The Breakfast Table

A Punishment in Search of a Crime

Justice David Souter 

Whoa! Your critique of Justice Scalia’s concurrence in the Kansas death-penalty case is pretty scorching. But to be fair to Scalia: Justice Souter’s dissenting opinion starts this fight by raising potential death-penalty problems that are just not at issue before the court. Scalia then responds to these unnecessary jabs with massive verbal retaliation.

I don’t ever recall seeing Supreme Court opinions that argue as vigorously as the concurring and dissenting opinions in this case, about controversial issues that are simply not before the court. The majority opinion by Justice Thomas is straightforward and unremarkable. For the death penalty to be imposed, Kansas requires the prosecution to prove beyond a reasonable doubtthat aggravating factors are not outweighed by mitigating factors—in fact a greater burden on the prosecution than some other states require. If a jury, using that standard, finds that the plus and minus factors are even, Kansas instructs the imposition of the death penalty. Rather than leave it to each jury to choose a decisional rule for “equipoise” cases, the state specifies the result in advance.

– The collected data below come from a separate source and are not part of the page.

(* ===== verification/TableValidate.v ===== *)
(** * TableValidate: [schema/table.go], [schema/native_type.go] and the option
    constructors of the [schema] package

    What makes a table descriptor valid, and the builder that assembles one.
    The classes of runes [unicode] keeps tables of are a parameter; the maps a
    loop records names in are the sets and maps of stdpp. *)

From S2P Require Import Prelude GoText Schema.
Open Scope string_scope.
Open Scope list_scope.
Open Scope nat_scope.

(** ** Go identifiers *)
Class Unicode := MkUnicode { IsLetter : N -> bool; IsDigit : N -> bool; IsUpper : N -> bool }.
#[export] Instance ascii_unicode : Unicode := {
  IsLetter r := in_range 65 90 r || in_range 97 122 r;
  IsDigit r := in_range 48 57 r;
  IsUpper r := in_range 65 90 r }.

Definition go_keywords : list string :=
  ["break"; "case"; "chan"; "const"; "continue"; "default"; "defer"; "else"; "fallthrough"; "for"; "func";
   "go"; "goto"; "if"; "import"; "interface"; "map"; "package"; "range"; "return"; "select"; "struct";
   "switch"; "type"; "var"].

(** The error of a failed test. *)
Definition refuse_if (b : bool) (e : error) : result unit := if b then Err e else Ok tt.
Definition as_validation (path : string) (r : result unit) : result unit :=
  wrap_err (fun e => validationError path "%s" [AErr e]) r.
Definition unset (s : string) : bool := String.eqb s "".
Definition indexed (path : string) (i : nat) : string := path +:+ "[" +:+ NatItoa i +:+ "]".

Now, I personally find the state’s decision to mandate the death penalty in these circumstances both callous and unnecessary. But it’s hard to see why this particular choice is constitutionally off-limits. Assuming the death penalty is otherwise validly imposed, what in the Constitution would preclude a state from imposing it when a defendant is found guilty of a capital offense, is otherwise eligible for the death penalty, and the jury is unanimously persuaded beyond a reasonable doubt that the mitigating factors fail to outweigh the aggravating factors? 

There are some reasonable arguments for the dissenting position, but what really starts the fight is a final section in which Justice Souter argues that recent evidence shows that innocent people are at risk of being executed. That is a fiercely debated question among academics, organized bar groups, legislators, and concerned citizens. And that argument is relevant in any case in which the procedures for determining guilt or innocence are in issue. But that is not this case. There is no challenge here to Marsh’s conviction of a capital crime, no assertion before the court of actual innocence. The narrow question concerns the process for determining who among those who commit capital murder should be executed. So, the whole problem of possibly executing the innocent seems to be a non sequitur.

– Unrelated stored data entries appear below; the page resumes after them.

Lemma ReplaceAll_double q s : ReplaceAll s (str1 q) (str1 q +:+ str1 q) = double q s.
Proof.
  unfold ReplaceAll. induction s as [|c s IH]; [done|]. cbn [replace_from double].
  replace (HasPrefix (String c s) (str1 q)) with (Ascii.eqb c q) by (cbn; by rewrite andb_true_r, eqb_sym).
  change (String.length (str1 q) - 1) with 0. by destruct (Ascii.eqb c q); rewrite IH.
Qed.

Lemma QuoteIdentifier_ok d ident text :
  QuoteIdentifier d ident = Ok text <->
  ValidateIdentifier ident = Ok tt /\
  text = String (quote d) (double (quote d) ident +:+ str1 (quote d)).
Proof.
  unfold QuoteIdentifier. destruct (ValidateIdentifier ident) as [[]|]; [|naive_solver].
  rewrite ReplaceAll_double. simpl. naive_solver.
Qed.

Lemma double_inj q s1 s2 r1 r2 :
  next_is q r1 = false -> next_is q r2 = false ->
  double q s1 +:+ String q r1 = double q s2 +:+ String q r2 -> s1 = s2 /\ r1 = r2.
Proof.
  intros H1 H2. revert s2. induction s1 as [|c s1 IH]; intros [|c' s2]; simpl.
  - by intros [= ->].
  - destruct (Ascii.eqb_spec c' q) as [->|Hne]; simpl.
    + intros [= ->]. simpl in H1. by rewrite Ascii.eqb_refl in H1.
    + intros [= -> _]. done.
  - destruct (Ascii.eqb_spec c q) as [->|Hne]; simpl.
    + intros [= <-]. simpl in H2. by rewrite Ascii.eqb_refl in H2.
    + intros [= <- _]. done.
  - destruct (Ascii.eqb_spec c q) as [->|Hne], (Ascii.eqb_spec c' q) as [->|Hne']; simpl;
      intros [=]; subst; try done.
    + match goal with E : _ = _ |- _ => destruct (IH _ E) as [-> ->] end. done.
    + match goal with E : _ +:+ _ = _ +:+ _ |- _ => destruct (IH _ E) as [-> ->] end. done.
Qed.

Definition no_backslash (s : string) : bool := str_forallb (fun c => negb (Ascii.eqb c backslash)) s.

(** The scanner of quoted regions ends exactly at the closing quote. *)
Lemma scanQuoted_double q escapes s rest :
  q <> backslash -> escapes = false \/ no_backslash s = true -> next_is q rest = false ->
  scanQuoted q escapes (double q s +:+ String q rest) = Some (S (String.length (double q s))).
Proof.
  intros Hq Hesc Hrest. induction s as [|c s IH].
  - simpl. destruct rest as [|d rest]; [by rewrite Ascii.eqb_refl|]. simpl in Hrest.
    rewrite Ascii.eqb_refl, Hrest. simpl.
    by destruct (Ascii.eqb_spec q backslash); [|rewrite andb_false_r].
  - assert (escapes = false \/ no_backslash s = true) as Hesc'.
    { destruct Hesc as [->|H]; [by left|]. right. simpl in H. by apply andb_prop in H as [_ ?]. }
    specialize (IH Hesc').
    assert (Hcb : escapes && Ascii.eqb c backslash = false).
    { destruct Hesc as [->|H]; [done|]. simpl in H. apply andb_prop in H as [H _].
      apply negb_true_iff in H. by rewrite H, andb_false_r. }
    cbn [double]. destruct (Ascii.eqb_spec c q) as [->|Hne]; cbn [String.append].
    + rewrite scanQuoted_cons2, Hcb, Ascii.eqb_refl, IH. done.
    + destruct (double q s +:+ String q rest) as [|d t] eqn:E.
      { destruct s as [|c' s]; simpl in E; [done|]. by destruct (Ascii.eqb c' q). }
      rewrite scanQuoted_cons2, Hcb, IH. by destruct (Ascii.eqb_spec c q).
Qed.

(** The built-in dialects, for the claims below. *)
Definition builtins : list builtin := [postgresql_builtin; mysql_builtin; sqlite_builtin].

Lemma builtins_quote d : d ∈ builtins -> quote d <> backslash /\ (quote d = dquote \/ quote d = backquote).
Proof.
  unfold builtins. rewrite !elem_of_cons. intros [->|[->|[->|H]]]; simpl; auto; [split; [done|by left]..|].
  by apply not_elem_of_nil in H.
Qed.

(** ** Claims *)

(** An identifier cannot break out of its quotes: for each built-in
    dialect, whatever identifier [QuoteIdentifier] accepts, the lexical scan
    for that engine sees the quoted text, in front of any text that does not
    continue it with another quote, as exactly one protected region.  For
    MySQL the scan treats a backslash inside back quotes as an escape, so
    there the identifier must not contain one. *)
Lemma QuoteIdentifier_protected (d : builtin) (ident text rest : string) :
  d ∈ builtins -> QuoteIdentifier d ident = Ok text ->
  (name d = "mysql" -> no_backslash ident = true) -> next_is (quote d) rest = false ->
  scan_step (name d) (text +:+ rest) = Ok (String.length text, EvProtected).
Proof.
  intros Hd [_ ->]%QuoteIdentifier_ok Hb Hrest.
  set (q := quote d) in *. cbn [String.append]. rewrite sapp_assoc. cbn [str1 String.append].
  assert (scanQuoted q (String.eqb (name d) "mysql") (double q ident +:+ String q rest) =
          Some (S (String.length (double q ident)))) as Hscan.
  { apply scanQuoted_double; [by apply builtins_quote| |done].
    destruct (String.eqb_spec (name d) "mysql"); [right; by apply Hb|by left]. }
  unfold builtins in Hd. rewrite !elem_of_cons in Hd.
  destruct Hd as [->|[->|[->|Hd]]]; [| | |by apply not_elem_of_nil in Hd]; subst q; cbn in Hscan |- *;
    unfold quoted; rewrite Hscan; do 2 f_equal; rewrite slength_app; simpl; lia.
Qed.

Lemma QuoteIdentifier_protected_witness :
  exists text, QuoteIdentifier postgresql_builtin "a b" = Ok text /\
  scan_step "postgresql" (text +:+ ";") = Ok (5, EvProtected).
Proof.
  eexists. split; [reflexivity|].
  exact (QuoteIdentifier_protected postgresql_builtin "a b" _ ";"
           ltac:(apply list_elem_of_here) eq_refl ltac:(intros H; discriminate H) eq_refl).
Defined.

(** Quoting loses nothing and accepts exactly the valid identifiers: for
    every dialect struct, two identifiers with the same quoted text are the
    same identifier, quoting succeeds exactly when [ValidateIdentifier] does,
    and any error reports the dialect and the validation error it wraps. *)
Lemma QuoteIdentifier_correct (d : builtin) (a b : string) :
  (forall text, QuoteIdentifier d a = Ok text -> QuoteIdentifier d b = Ok text -> a = b) /\
  ((exists text, QuoteIdentifier d a = Ok text) <-> ValidateIdentifier a = Ok tt) /\
  (forall e, QuoteIdentifier d a = Err e ->
     exists e', ValidateIdentifier a = Err e' /\
       e = Errorf "dialect %s: invalid identifier: %w" [AStr (name d); AErr e']).
Proof.
  split_and!.
  - intros text [_ H1]%QuoteIdentifier_ok [_ H2]%QuoteIdentifier_ok. rewrite H1 in H2.
    injection H2 as H2. by apply (double_inj (quote d)) in H2 as [-> _].
  - split; [intros [text H%QuoteIdentifier_ok]; by destruct H|].
    intros H. eexists. apply QuoteIdentifier_ok. by split.
  - intros e. unfold QuoteIdentifier. destruct (ValidateIdentifier a) as [|e']; [done|].
    intros [= <-]. by exists e'.
Qed.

The inclusion of the innocence argument in Justice Souter’s opinion leaves him and those who join his dissent open to the criticism that they are using concerns about the death penalty that are simply not before the court to shape their view of a very particular question that is before the court.

Justice Scalia’s opinion would have been a lot more persuasive if he had simply stated that he would not address to the dissent’s argument about executing the innocent because it was not an issue in this case. But if the issues are not germane to the case, as he convincingly argues, how can he possibly justify such an elaborate and passionate critique? In an opinion bristling with hostility to “sanctimonious” death-penalty opponents, he launches an all-out assault on the idea that conviction of the innocent is a risk worth worrying about. His slashing critique of various studies of innocence reads at best like academic infighting, and at worst like a bad night on Crossfire. The passion with which he express his contempt for death-penalty opponents leaves him open to the charge that his personal views are driving his legal decision—precisely the charge he levels against the dissenters.

Ironically, in the course of his assault on death-penalty opponents, Justice Scalia includes some material that might provide a basis for questioning the Kansas law. He makes a great deal out of the relatively small number of executions in that state compared with the number of homicides. His point seems to be that if so few are sentenced to death, then those who are must nearly certainly be guilty.

But those facts are a two-edged sword. If the death penalty is so rare in the United States, a serious question exists about whether it has any morally coherent application here. No American jurisdiction has adopted a system of capital punishment reflecting a judgment that it is morally proper to execute everyone who intentionally kills. In fact, as Scalia notes, there have been 500,000 murders in the past 30 years and only about 950 executions. We are executing one in 500 murderers. This is consistent with the pattern for the last century: We have never executed more than a tiny fraction of those who commit murder.

The problem, as professor Frank Zimring noted years ago, is that execution is “a punishment in search of a crime.” The fine distinctions that attempt to single out “first degree” murder from other murders have never been clear. Choosing one murderer in 1,000 for execution might nevertheless serve a coherent governmental purpose if we were choosing only the very worst of the worst to die. But there is scant evidence that this is the case. Caprice, or worse, seems to be at the heart of the selection process.

How is all this relevant to Marsh? If the randomness of the death penalty suggests that it tends toward the cruel and unusual, this vice can possibly be mitigated by rules that are designed to steer the selection of those who die toward a small but coherent category.  The dissent’s approach, by invalidating a default presumption for death, might be a small step in that direction. Whether it is a step that is constitutionally mandated is another question.